What to do:
Whenever a line in the data contains "each", show that line.

(Saved data entries)
◆ ◆ ◆ ◆

(** [_break_long_word_with_hyphen] is undone by dropping its
    hyphens: a non-empty word comes back as pieces that each end with a
    hyphen, followed by a last piece without one, and the pieces without
    their hyphens concatenate to the word. *)
Theorem break_long_word_roundtrip word :
  word <> [] ->
  exists pieces last_piece,
    break_long_word f mw word = map (fun p => p ++ [hyphen]) pieces ++ [last_piece] /\
    concat pieces ++ last_piece = word /\
    Forall (fun p => p <> []) pieces /\ last_piece <> [].
Proof.
  intros Hw. destruct (break_fold_pieces word [] [] (Forall_nil_2 _)) as (ps & H1 & H2 & H3 & H4).
  unfold break_long_word. cbn [map] in *.
  destruct (fold_left (break_step f mw) word ([], [])) as [parts cur]. cbn [fst snd] in *.
  assert (Hc : cur <> []) by (apply H4; by right).
  exists ps, cur. unfold flush.
  destruct cur as [|c cur]; [done|]. rewrite H1.
  destruct (map _ ps ++ _) eqn:E; [by apply app_nil in E as [_ ?]|].
  rewrite <- E. split_and!; done.
Qed.

End BreakPieces.

(** ** The words of the wrapped lines *)

Section LatinWords.
Variable f : Font.
Variable tw : Z.

Lemma split_ws_flush lines cur :
  concat (map split_ws (flush (lines, cur))) = concat (map split_ws lines) ++ split_ws cur.
Proof.
  unfold flush. destruct cur as [|c cur]; [by rewrite app_nil_r|].
  by rewrite map_app, concat_app; simpl; rewrite app_nil_r.
Qed.

Lemma split_ws_test cur word :
  ws_word word -> split_ws (strip (cur ++ [space] ++ word)) = split_ws cur ++ [word].
Proof.
  intros Hw. rewrite split_ws_strip. unfold split_ws. cbn [app].
  rewrite split_ws_go_app_space by reflexivity. fold (split_ws word). by rewrite split_ws_word.
Qed.

(** When every word fits, each step appends its word to the words seen. *)
Lemma latin_fold_words ws : forall lines cur,
  Forall ws_word ws -> Forall (fun w => text_width f w <= tw) ws ->
  let '(lines', cur') := fold_left (latin_step f tw) ws (lines, cur) in
  concat (map split_ws lines') ++ split_ws cur' = concat (map split_ws lines) ++ split_ws cur ++ ws.
Proof.
  induction ws as [|w ws IH]; intros lines cur Hw Hfit; [by rewrite app_nil_r|].
  apply Forall_cons_1 in Hw as [Hw Hws]. apply Forall_cons_1 in Hfit as [Hf Hfs].
  cbn [fold_left]. unfold latin_step at 2.
  destruct (text_width f (strip (cur ++ [space] ++ w)) <=? tw).
  - pose proof (IH lines (strip (cur ++ [space] ++ w)) Hws Hfs) as IH'.
    destruct (fold_left _ ws _) as [l' c']. rewrite IH', split_ws_test by done.
    by rewrite <- !app_assoc.
  - replace (tw <? text_width f w) with false by lia.
    set (lines1 := match cur with [] => lines | _ => lines ++ [cur] end).
    pose proof (IH lines1 w Hws Hfs) as IH'.
    destruct (fold_left _ ws _) as [l' c']. rewrite IH', split_ws_word by done.
    assert (H1 : concat (map split_ws lines1) = concat (map split_ws lines) ++ split_ws cur).
    { subst lines1. destruct cur as [|c cur]; [by rewrite app_nil_r|].
      by rewrite map_app, concat_app; simpl; rewrite app_nil_r. }
    rewrite H1. by rewrite <- !app_assoc.
Qed.

Lemma bottom_line_rule_words lines lines' :
  bottom_line_rule lines = Ok lines' -> concat (map split_ws lines') = concat (map split_ws lines).
Proof.
  unfold bottom_line_rule. destruct (1 <? length lines)%nat eqn:Hlen; [|by intros [= <-]].
  apply Nat.ltb_lt in Hlen.
  assert (Hne : lines <> []) by (intros ->; simpl in Hlen; lia).
  assert (Hlines : concat (map split_ws lines) =
                   concat (map split_ws (removelast lines)) ++ split_ws (last lines [])).
  { rewrite (app_removelast_last [] Hne) at 1. by rewrite map_app, concat_app; simpl; rewrite app_nil_r. }
  pose proof (split_ws_words (last lines [])) as Hws.
  destruct (split_ws (last lines [])) as [|w0 ws0] eqn:Ews; [done|].
  set (ws := w0 :: ws0) in *.
  assert (Hsplit : ws = removelast ws ++ [last ws []]) by (apply app_removelast_last; done).
  assert (Hwsne : ws <> []) by done. clearbody ws.
  assert (Hlast : split_ws (last ws []) = [last ws []]).
  { apply split_ws_word. apply (Forall_last _ _ _ Hws). done. }
  assert (Hrest : split_ws (join [space] (removelast ws)) = removelast ws).
  { apply split_ws_join. by apply Forall_removelast. }
  assert (Hw : concat (map split_ws lines) =
               concat (map split_ws (removelast lines)) ++ removelast ws ++ [last ws []]).
  { rewrite Hlines. f_equal. exact Hsplit. }
  destruct (_ && _); [|by intros [= <-]].
  destruct (is_blank (join [space] (removelast ws))) eqn:Hb; intros [= <-];
    rewrite Hw, map_app, concat_app; simpl; rewrite ?Hlast, ?Hrest, ?app_nil_r.
  - unfold split_ws in Hrest. rewrite split_ws_go_blank in Hrest by done.
    by rewrite <- Hrest.
  - by rewrite <- ?app_assoc.
Qed.

(** C39. When every word of the text fits the width, [_wrap_latin_text]
    neither loses, duplicates nor reorders words: the words of its lines,
    read in order, are the words of the text. *)
Theorem wrap_latin_text_words t lines :
  (forall w, w ∈ split_ws t -> text_width f w <= tw) ->
  wrap_latin_text f tw t = Ok lines -> concat (map split_ws lines) = split_ws t.
Proof.
  intros Hfit. unfold wrap_latin_text. intros Hb%bottom_line_rule_words. rewrite Hb.
  pose proof (latin_fold_words (split_ws t) [] [] (split_ws_words t)
                (proj2 (Forall_forall _ _) (fun w Hw => Hfit w (proj2 (list_elem_of_In _ _) Hw)))) as H.
  destruct (fold_left _ _ _) as [l' c']. by rewrite split_ws_flush, H.
Qed.

End LatinWords.

Section BsearchLemmas.
Variable p : Z -> res bool.

Lemma mid_bounds l r : l <= r -> l <= (l + r) / 2 <= r.
Proof.
  intros Hlr. split.
  - apply Z.div_le_lower_bound; lia.
  - apply Z.div_le_upper_bound; lia.
Qed.

(** The result is the initial [best] or a size of the interval that
    passed the test. *)
Lemma bsearch_result fuel l r best z :
  bsearch p fuel l r best = Ok z -> z = best \/ (l <= z <= r /\ p z = Ok true).
Proof.
  revert l r best. induction fuel as [|n IH]; intros l r best; simpl; [intros [= <-]; by left|].
  destruct (l <=? r) eqn:Hlr; [|intros [= <-]; by left].
  apply Z.leb_le in Hlr. pose proof (mid_bounds l r Hlr) as Hm.
  destruct (p ((l + r) / 2)) as [[|]|e] eqn:Hp; [| |discriminate]; intros E;
    destruct (IH _ _ _ E) as [->|[Hz Hq]]; auto with lia.
Qed.

(** Fuel beyond the length of the interval does not change the result:
    the loop has ended by then. *)
Lemma bsearch_fuel n m l r best :
  (Z.to_nat (r - l + 1) < n)%nat -> (Z.to_nat (r - l + 1) < m)%nat ->
  bsearch p n l r best = bsearch p m l r best.
Proof.
  revert m l r best. induction n as [|n IH]; intros m l r best Hn Hm; [lia|].
  destruct m as [|m]; [lia|]. simpl.
  destruct (l <=? r) eqn:Hlr; [|done]. apply Z.leb_le in Hlr.
  pose proof (mid_bounds l r Hlr).
  destruct (p ((l + r) / 2)) as [[|]|e]; [apply IH..|done]; lia.
Qed.

(** The loop only ever tests sizes of the interval: a test that does not
    raise there gives a search that does not raise. *)
Lemma bsearch_no_raise fuel l r best e :
  (forall s, l <= s <= r -> exists b, p s = Ok b) ->
  bsearch p fuel l r best <> Raise e.
Proof.
  revert l r best. induction fuel as [|n IH]; intros l r best Hp; simpl; [done|].
  destruct (l <=? r) eqn:Hlr; [|done]. apply Z.leb_le in Hlr.
  pose proof (mid_bounds l r Hlr) as Hm. destruct (Hp _ Hm) as [[|] ->];
    apply IH; intros s Hs; apply Hp; lia.
Qed.

End BsearchLemmas.

Lemma bsearch_ext p p' fuel l r best :
  (forall s, p s = p' s) -> bsearch p fuel l r best = bsearch p' fuel l r best.
Proof.
  intros Hp. revert l r best. induction fuel as [|n IH]; intros l r best; simpl; [done|].
  rewrite Hp. case_match; [|done]. destruct (p' _) as [[|]|]; auto.
Qed.

(** The reference: scan the sizes from [l] upwards and keep the last
    one that passes. *)
Fixpoint zrange (l : Z) (n : nat) : list Z :=
  match n with O => [] | S n => l :: zrange (l + 1) n end.

Definition largest_fit (q : Z -> bool) (l r best : Z) : Z :=
  fold_left (fun b s => if q s then s else b) (zrange l (Z.to_nat (r - l + 1))) best.

Section BsearchRefinement.
Variable q : Z -> bool.
(** A larger font never fits where a smaller one does not. *)
Hypothesis q_antitone : forall s s', s' <= s -> q s = true -> q s' = true.

Lemma zrange_app l a b : zrange l (a + b) = zrange l a ++ zrange (l + Z.of_nat a) b.
Proof.
  revert l. induction a as [|a IH]; intros l; simpl; [by rewrite Z.add_0_r|].
  rewrite IH. do 3 f_equal. lia.
Qed.

Lemma fold_fit_last l n b :
  q (l + Z.of_nat n) = true ->
  fold_left (fun b s => if q s then s else b) (zrange l (S n)) b = l + Z.of_nat n.
Proof.
  replace (S n) with (n + 1)%nat by lia. rewrite zrange_app, fold_left_app. simpl.
  by intros ->.
Qed.

Lemma fold_nofit l n b :
  (forall s, l <= s -> q s = false) ->
  fold_left (fun b s => if q s then s else b) (zrange l n) b = b.
Proof.
  revert l. induction n as [|n IH]; intros l Hq; simpl; [done|].
  rewrite Hq by lia. apply IH. intros s Hs. apply Hq. lia.
Qed.

Lemma largest_fit_true l r best :
  l <= (l + r) / 2 <= r -> q ((l + r) / 2) = true ->
  largest_fit q l r best = largest_fit q ((l + r) / 2 + 1) r ((l + r) / 2).
Proof.
  intros Hm Hq. unfold largest_fit. set (m := (l + r) / 2) in *.
  replace (Z.to_nat (r - l + 1)) with (S (Z.to_nat (m - l)) + Z.to_nat (r - m))%nat by lia.
  rewrite zrange_app, fold_left_app, fold_fit_last by (rewrite Z2Nat.id by lia;
    replace (l + (m - l)) with m by lia; exact Hq).
  replace (l + Z.of_nat (S (Z.to_nat (m - l)))) with (m + 1) by lia.
  replace (Z.to_nat (r - (m + 1) + 1)) with (Z.to_nat (r - m)) by lia.
  rewrite Z2Nat.id by lia. by replace (l + (m - l)) with m by lia.
Qed.

Lemma largest_fit_false l r best :
  l <= (l + r) / 2 <= r -> q ((l + r) / 2) = false ->
  largest_fit q l r best = largest_fit q l ((l + r) / 2 - 1) best.
Proof.
  intros Hm Hq. unfold largest_fit. set (m := (l + r) / 2) in *.
  replace (Z.to_nat (r - l + 1)) with (Z.to_nat (m - 1 - l + 1) + Z.to_nat (r - m + 1))%nat
    by lia.
  rewrite zrange_app, fold_left_app. apply fold_nofit.
  intros s Hs. destruct (q s) eqn:E; [|done]. rewrite <- Hq. symmetry.
  apply (q_antitone s); [lia|done].
Qed.

Lemma bsearch_largest_fit fuel l r best :
  (Z.to_nat (r - l + 1) < fuel)%nat ->
  bsearch (fun s => Ok (q s)) fuel l r best = Ok (largest_fit q l r best).
Proof.
  revert l r best. induction fuel as [|n IH]; intros l r best Hf; [lia|]. simpl.
  destruct (l <=? r) eqn:Hlr.
  - apply Z.leb_le in Hlr. pose proof (mid_bounds l r Hlr) as Hm.
    destruct (q ((l + r) / 2)) eqn:Hq.
    + rewrite largest_fit_true by done. apply IH. lia.
    + rewrite largest_fit_false by done. apply IH. lia.
  - apply Z.leb_gt in Hlr. unfold largest_fit.
    by replace (Z.to_nat (r - l + 1)) with 0%nat by lia.
Qed.

End BsearchRefinement.

(** ** Theorems *)

(** C29. [_wrap_cjk_text] keeps the text: its lines concatenate to the
    input, none is empty, and each fits the target width unless it is a
    single character that is too wide on its own. *)
Theorem wrap_cjk_text_spec f tw t :
  concat (wrap_cjk_text f tw t) = t /\ Forall (good_line f tw) (wrap_cjk_text f tw t).
Proof.
  unfold wrap_cjk_text. split.
  - by rewrite flush_concat, cjk_fold_concat.
  - destruct (cjk_fold_good f tw t [] [] (Forall_nil_2 _) (or_introl eq_refl)).
    by apply flush_good.
Qed.

Section SearchTheorems.
Variable font_at : Z -> Font.

(** C30. [find_optimal_font_size] returns a size between
    [font_size_min] and [font_size_max], and any size above the minimum
    it returns fits the box: the wrapped lines are no taller than the
    target height. *)
Theorem find_optimal_font_size_bounds t tw th lang z :
  find_optimal_font_size font_at t tw th lang = Ok z ->
  font_size_min <= z <= font_size_max /\
  (z = font_size_min \/ fits_height font_at t tw th lang z = Ok true).
Proof.
  unfold find_optimal_font_size, font_size_min, font_size_max. intros E.
  apply bsearch_result in E as [->|[Hz Hf]]; [lia|].
  split; [destruct (is_cjk_language lang); lia|auto].
Qed.

(** C31. When the test of a size is total and a size that fits implies
    that every smaller one fits, the binary search returns exactly the
    largest size that fits, found by scanning every size upwards from
    the lower bound ([12] for CJK, [6] otherwise), and [6] when none
    does. *)
Theorem find_optimal_font_size_largest t tw th lang q :
  (forall s, fits_height font_at t tw th lang s = Ok (q s)) ->
  (forall s s', s' <= s -> q s = true -> q s' = true) ->
  find_optimal_font_size font_at t tw th lang =
    Ok (largest_fit q (if is_cjk_language lang then 12 else 6) 30 6).
Proof.
  intros Hq Hanti. unfold find_optimal_font_size.
  erewrite bsearch_ext by exact Hq.
  destruct (is_cjk_language lang); apply bsearch_largest_fit; auto; simpl; lia.
Qed.

(** C32. For CJK text that fits at no size from 12 to 30 the search
    returns 6, below the lower bound of 12 it applies to CJK text:
    [best_size] is initialised before that bound is set. *)
Theorem find_optimal_font_size_cjk_fallback t tw th lang :
  is_cjk_language lang = true ->
  (forall s, 12 <= s <= 30 -> fits_height font_at t tw th lang s = Ok false) ->
  find_optimal_font_size font_at t tw th lang = Ok 6.
Proof.
  intros Hc Hn. unfold find_optimal_font_size. rewrite Hc.
  destruct (bsearch _ _ _ _ _) as [z|e] eqn:E.
  - apply bsearch_result in E as [->|[Hz Hf]]; [done|].
    rewrite Hn in Hf by (unfold font_size_min, font_size_max in Hz; cbn in Hz; lia).
    discriminate.
  - exfalso. revert E. generalize (search_fuel (Z.max font_size_min 12) font_size_max).
    intros n. apply bsearch_no_raise. intros s Hs.
    rewrite Hn by (unfold font_size_min, font_size_max in Hs; cbn in Hs; lia). by eexists.
Qed.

◆ ◆ ◆ ◆

Written response:
    hyphens: a non-empty word comes back as pieces that each end with a
(** When every word fits, each step appends its word to the words seen. *)
    input, none is empty, and each fits the target width unless it is a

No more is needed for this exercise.